С таким бороться трудно, надо брать его исподволь, лаской, и ни в коем разе не гладить против шерсти, иначе наживешь лютого врага. Вот поэтому Михаил Львович и улыбается Шуйским, кивает головой, даже когда они несут явную околесицу.

Сегодня на совете Боярской Думы судили-рядили об отношениях с государствами-соседями. Уже месяц минул с той поры, когда их послы, испробовав поминальной кутьи на тризне Василия Третьего, повезли своим государям грамоты с предложением малолетнего Ивана Четвертого заключить мирный договор — такой же, какой был с его отцом. Положительный ответ пришел только из Казани, где на престоле сидел Еналей, ставленник Москвы. Он прислал клятвенную грамоту, обязуясь во всем следовать советам великого князя. От ногайского Мамая, много лет прибыльно торгующего с Русью, послы доставили трогательное письмо, которое с умилением зачитали перед троном:

«Любезный брат! Не ты и не я произвели смерть, но Адам и Ева. Отцы умирают, дети наследуют их состояние. Плачу с тобой, но покоримся необходимости!» Только Еналей и Мамай приветствовали нового государя всея Руси. Да, не густо!
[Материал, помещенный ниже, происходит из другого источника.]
Lemma jseqb_eq (a b : jsstring) : jseqb a b = true <-> a = b.
Proof.
  split.
  - revert b; induction a as [|x a IH]; intros [|y b]; simpl;
      try discriminate; [reflexivity|].
    intros E. apply andb_prop in E as [E1 E2].
    apply N.eqb_eq in E1. apply IH in E2. congruence.
  - intros ->. apply jseqb_refl.
Qed.

Lemma jseqb_neq (a b : jsstring) : jseqb a b = false <-> a <> b.
Proof.
  rewrite <- jseqb_eq. destruct (jseqb a b); intuition congruence.
Qed.

Lemma startsWith_firstn (pat s : jsstring) :
  startsWith pat s = true <-> firstn (length pat) s = pat.
Proof.
  revert s; induction pat as [|p pat IH]; intros s; simpl.
  - tauto.
  - destruct s as [|c s]; simpl; [split; discriminate|].
    rewrite andb_true_iff, N.eqb_eq, IH. split.
    + intros [-> ->]. reflexivity.
    + intros E. injection E as -> E. auto.
Qed.

Lemma startsWith_app (pat s r : jsstring) :
  startsWith pat s = true -> startsWith pat (s ++ r) = true.
Proof.
  revert s; induction pat as [|p pat IH]; intros [|c s]; simpl;
    try discriminate; auto.
  rewrite !andb_true_iff. intros [E1 E2]. auto.
Qed.

Lemma replaceAll_outside (class : N -> bool) (f : N -> jsstring) (s : jsstring) :
  Forall (fun c => class c = false) s -> replaceAll class f s = s.
Proof.
  unfold replaceAll.
  induction 1 as [|c s Hc _ IH]; simpl; [reflexivity|].
  rewrite Hc. simpl. now rewrite IH.
Qed.

(** ** escapeHTML *)

(** C6, as the specification has it, fails: a string with an apostrophe
    has no raw ampersand or angle bracket, and [escapeHTML] changes it. *)
Lemma escapeHTML_changes_apostrophe :
  Forall (fun c => c <> 38 /\ c <> 60 /\ c <> 62) (lit "it's")
  /\ escapeHTML (JStr (lit "it's")) = lit "it&#39;s"
  /\ escapeHTML (JStr (lit "it's")) <> lit "it's".
Proof.
  split; [|split].
  - repeat constructor; discriminate.
  - reflexivity.
  - discriminate.
Qed.

(** C6, amended: [escapeHTML] returns unchanged every string that holds
    none of the five characters of [REGEX.htmlEntities]: ampersand (38),
    less-than (60), greater-than (62), double quote (34), apostrophe (39). *)
Theorem escapeHTML_plain_unchanged (s : jsstring) :
  Forall (fun c => ~ In c [38; 60; 62; 34; 39]) s ->
  escapeHTML (JStr s) = s.
Proof.
  intros Hs. simpl. apply replaceAll_outside.
  eapply Forall_impl; [|exact Hs]. intros c Hc. simpl in Hc.
  unfold htmlEntities.
  repeat match goal with
         | |- context [c =? ?k] =>
             destruct (N.eqb_spec c k); [exfalso; apply Hc; subst; tauto|]
         end.
  reflexivity.
Qed.

Lemma escapeHTML_plain_unchanged_witness :
  escapeHTML (JStr (lit "a plain string; no markup")) =
  lit "a plain string; no markup".
Proof.
  apply (escapeHTML_plain_unchanged (lit "a plain string; no markup")).
  repeat constructor; simpl; intros F; repeat destruct F as [F|F];
    try discriminate F; exact F.
Defined.

(** ** validateURL *)

Lemma lower_is_ascii (c : N) : is_ascii (ascii_lower c) = true -> is_ascii c = true.
Proof.
  unfold is_ascii, ascii_lower.
  destruct ((65 <=? c) && (c <=? 90)) eqn:E; [|auto].
  rewrite !N.ltb_lt. lia.
Qed.

Lemma startsWith_toLowerCase {H : Host} (pat t : jsstring) :
  lowers_ascii H -> forallb is_ascii pat = true ->
  startsWith_ci pat t = true -> startsWith pat (toLowerCase t) = true.
Proof.
  intros HL Hpat E. unfold startsWith_ci in E.
  apply startsWith_firstn in E. rewrite firstn_map in E.
  apply startsWith_firstn.
  rewrite <- (firstn_skipn (length pat) t).
  set (a := firstn (length pat) t) in *.
  assert (La : length a = length pat)
    by (rewrite <- (length_map ascii_lower a); now f_equal).
  rewrite <- La, HL; [exact E|].
  apply forallb_forall. intros c Hc. apply lower_is_ascii.
  rewrite forallb_forall in Hpat. apply Hpat.
  rewrite <- E. now apply in_map.
Qed.

Lemma rejected_invalid (msg : string) :
  lit msg <> [] -> rejected (invalid msg).
Proof.
  intros Hm. repeat split. exists (lit msg). split; [reflexivity|exact Hm].
Qed.

#[local] Hint Extern 1 (rejected (invalid _)) =>
  apply rejected_invalid; discriminate : core.

(** C2: [validateURL] rejects, with an empty [url] and a message,
    - every input that is not a string or is the empty string;
    - every string whose trimmed form begins, case apart, with
      [javascript:], [data:] or [vbscript:];
    - every string whose trimmed form parses as a URL with a protocol other
      than [http:], [https:] and [mailto:];
    and so it rejects [javascript:alert(1)] and [ftp://x.com].  The host's
    [toLowerCase] lower-cases ASCII, and its [URL] reports [ftp:] when it
    parses [ftp://x.com]. *)
Theorem validateURL_rejects (H : Host) :
  lowers_ascii H ->
  (forall u, URL_new (lit "ftp://x.com") = Some u -> protocol u = lit "ftp:") ->
  (forall v, (forall s, v = JStr s -> s = []) ->
     validateURL v = invalid "URL is required")
  /\ (forall s pat, s <> [] -> In pat blockedPrefixes ->
        startsWith_ci pat (trim s) = true ->
        validateURL (JStr s) = invalid "Invalid URL protocol")
  /\ (forall s u, s <> [] -> URL_new (trim s) = Some u ->
        includesStr allowedProtocols (protocol u) = false ->
        rejected (validateURL (JStr s)))
  /\ rejected (validateURL (JStr (lit "javascript:alert(1)")))
  /\ rejected (validateURL (JStr (lit "ftp://x.com"))).
Proof.
  intros HL Hftp.
  assert (B : forall s pat, s <> [] -> In pat blockedPrefixes ->
        startsWith_ci pat (trim s) = true ->
        validateURL (JStr s) = invalid "Invalid URL protocol").
  { intros s pat Hs Hin E. destruct s as [|c s]; [congruence|].
    unfold validateURL. cbn [truthy negb].
    assert (Hp : forallb is_ascii pat = true)
      by (simpl in Hin; decompose [or] Hin; subst; try reflexivity; tauto).
    apply startsWith_toLowerCase in E; [|exact HL|exact Hp].
    simpl in Hin. decompose [or] Hin; subst; try tauto;
      rewrite E; rewrite ?orb_true_r; reflexivity. }
  split; [|split; [exact B|split; [|split]]].
  - intros v Hv. destruct v as [| |b|z|s|]; try reflexivity.
    rewrite (Hv s eq_refl). reflexivity.
  - intros s u Hs Hu Hp. destruct s as [|c s]; [congruence|].
    unfold validateURL. cbn [truthy negb].
    destruct (_ || _ || _); [auto|].
    rewrite Hu, Hp. simpl. auto.
  - rewrite (B (lit "javascript:alert(1)") (lit "javascript:"));
      [auto|discriminate|simpl; tauto|reflexivity].
  - unfold validateURL.
    change (trim (lit "ftp://x.com")) with (lit "ftp://x.com").
    change (truthy (lit "ftp://x.com")) with true. cbn [negb].
    destruct (_ || _ || _); [auto|].
    destruct (URL_new (lit "ftp://x.com")) as [u|] eqn:E.
    + rewrite (Hftp u eq_refl). simpl. auto.
    + simpl. auto.
Qed.

Lemma simpleHost_lowers_ascii : lowers_ascii simpleHost.
Proof.
  intros a b _. simpl. rewrite map_app, firstn_app.
  rewrite <- (length_map ascii_lower a) at 1 2.
  rewrite firstn_all, Nat.sub_diag. simpl. apply app_nil_r.
Qed.

Lemma simpleHost_ftp (u : URL) :
  @URL_new simpleHost (lit "ftp://x.com") = Some u -> protocol u = lit "ftp:".
Proof. intros E. vm_compute in E. injection E as <-. reflexivity. Qed.

Lemma validateURL_rejects_witness :
  rejected (@validateURL simpleHost (JStr (lit "javascript:alert(1)")))
  /\ rejected (@validateURL simpleHost (JStr (lit "ftp://x.com"))).
Proof.
  destruct (validateURL_rejects simpleHost simpleHost_lowers_ascii
              simpleHost_ftp) as (_ & _ & _ & Hjs & Hftp).
  split; assumption.
Defined.

(** ** Sorting the marks *)

Section Insertion.
Context {A : Type} (cmp : A -> A -> Z).

Lemma insert_above (x : A) (p q : list A) :
  Forall (fun y => (0 < cmp x y)%Z) p ->
  insert cmp x (p ++ q) = p ++ insert cmp x q.
Proof.
  induction 1 as [|y p Hy _ IH]; simpl; [reflexivity|].
  destruct (Z.leb_spec (cmp x y) 0); [lia|]. now rewrite IH.
Qed.

Lemma insert_below (x : A) (q : list A) :
  Forall (fun y => (cmp x y <= 0)%Z) q -> insert cmp x q = x :: q.
Proof.
  destruct 1 as [|y q Hy _]; simpl; [reflexivity|].
  destruct (Z.leb_spec (cmp x y) 0); [reflexivity|lia].
Qed.

Lemma insert_perm (x : A) (l : list A) : Permutation (insert cmp x l) (x :: l).
Proof.
  induction l as [|y l IH]; simpl; [reflexivity|].
  destruct (cmp x y <=? 0)%Z; [reflexivity|].
  rewrite IH. apply perm_swap.
Qed.

Lemma sort_perm (l : list A) : Permutation (sort cmp l) l.
Proof.
  induction l as [|x l IH]; simpl; [reflexivity|].
  rewrite insert_perm. now constructor.
Qed.
End Insertion.

Lemma key_spec (m : mark) :
  (key m = 0%Z /\ mtype m = lit "link")
  \/ (key m = 1%Z /\ mtype m = lit "bold")
  \/ (key m = 2%Z /\ mtype m = lit "italic")
  \/ (key m = 3%Z /\ mtype m = lit "code")
  \/ (key m = (-1)%Z /\ ~ In (mtype m) order).
Proof.
  unfold key, indexOf, order. cbn [indexOf_from].
  destruct (jseqb (lit "link") (mtype m)) eqn:E0;
    [apply jseqb_eq in E0; auto|].
  destruct (jseqb (lit "bold") (mtype m)) eqn:E1;
    [apply jseqb_eq in E1; auto 6|].
  destruct (jseqb (lit "italic") (mtype m)) eqn:E2;
    [apply jseqb_eq in E2; auto 7|].
  destruct (jseqb (lit "code") (mtype m)) eqn:E3;
    [apply jseqb_eq in E3; auto 8|].
  apply jseqb_neq in E0, E1, E2, E3.
  do 4 right. split; [reflexivity|]. simpl. tauto.
Qed.

Lemma key_range (m : mark) : In (key m) keys.
Proof.
  destruct (key_spec m) as [[E _]|[[E _]|[[E _]|[[E _]|[E _]]]]];
    rewrite E; simpl; tauto.
Qed.

Lemma bucket_key (i : Z) (l : list mark) :
  Forall (fun m => key m = i) (bucket i l).
Proof.
  apply Forall_forall. intros m Hm. apply filter_In in Hm as [_ E].
  now apply Z.eqb_eq.
Qed.

Lemma buckets_key (ks : list Z) (l : list mark) :
  Forall (fun m => In (key m) ks) (flat_map (fun i => bucket i l) ks).
Proof.
  apply Forall_forall. intros m Hm. apply in_flat_map in Hm as (i & Hi & Hm).
  pose proof (bucket_key i l) as F. rewrite Forall_forall in F.
  now rewrite (F m Hm).
Qed.

Lemma buckets_skip (ks : list Z) (m : mark) (l : list mark) :
  ~ In (key m) ks ->
  flat_map (fun i => bucket i (m :: l)) ks = flat_map (fun i => bucket i l) ks.
Proof.
  induction ks as [|i ks IH]; intros Hk; [reflexivity|].
  cbn [flat_map]. rewrite IH by (simpl in Hk; tauto). f_equal.
  unfold bucket. cbn [filter].
  destruct (Z.eqb_spec (key m) i); [subst; simpl in Hk; tauto|reflexivity].
Qed.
Литовский князь Сигизмунд еще прошлой осенью отправил Василию Третьему грамоту с предложением мира, но внезапная смерть не позволила тому подписать ее. Сигизмунд долго безмолвствовал. Наконец, послы привезли его ответ на предложение нового малолетнего князя. С гордой кичливостью он писал: «Могу согласиться на мир, если юный великий князь уважит мою старость и сам пришлет послов ко мне». А к письму приложил список городов, отнятых у него Василием Третьим, которые требовал возвратить обратно.

Между тем из Крыма пришло сообщение, будто Сигизмунд начал переговоры с Саиб-Гиреем о союзе против Москвы. Видимо, ободренный этим, Саиб-Гирей совсем обнаглел и на послание о дружбе ответил набегом на рязанские земли.

Вот какую свинью подложил Москве дряхлый Сигизмунд!

Шуйские тут же встали на дыбы и потребовали немедленного объявления войны с Литвой. Глядя на них, думские бояре разделились: кто был «за», кто — «против». Но разве же так делают: без подготовки, едва отбившись от крымских татар?..

Покричали, выпустили пары, но так ничего и не решили. А Михаил Львович молчал и только улыбался всем, чтобы ни с кем не портить отношений. Был еще разговор о застройке Москвы, об укреплении столицы и пограничных крепостей, и опять ни на чем не остановились, разошлись ни с чем…

Так и толкли воду в ступе и на втором заседании, и на третьем, на четвертом…

Каждый пекся о себе, а не о государстве.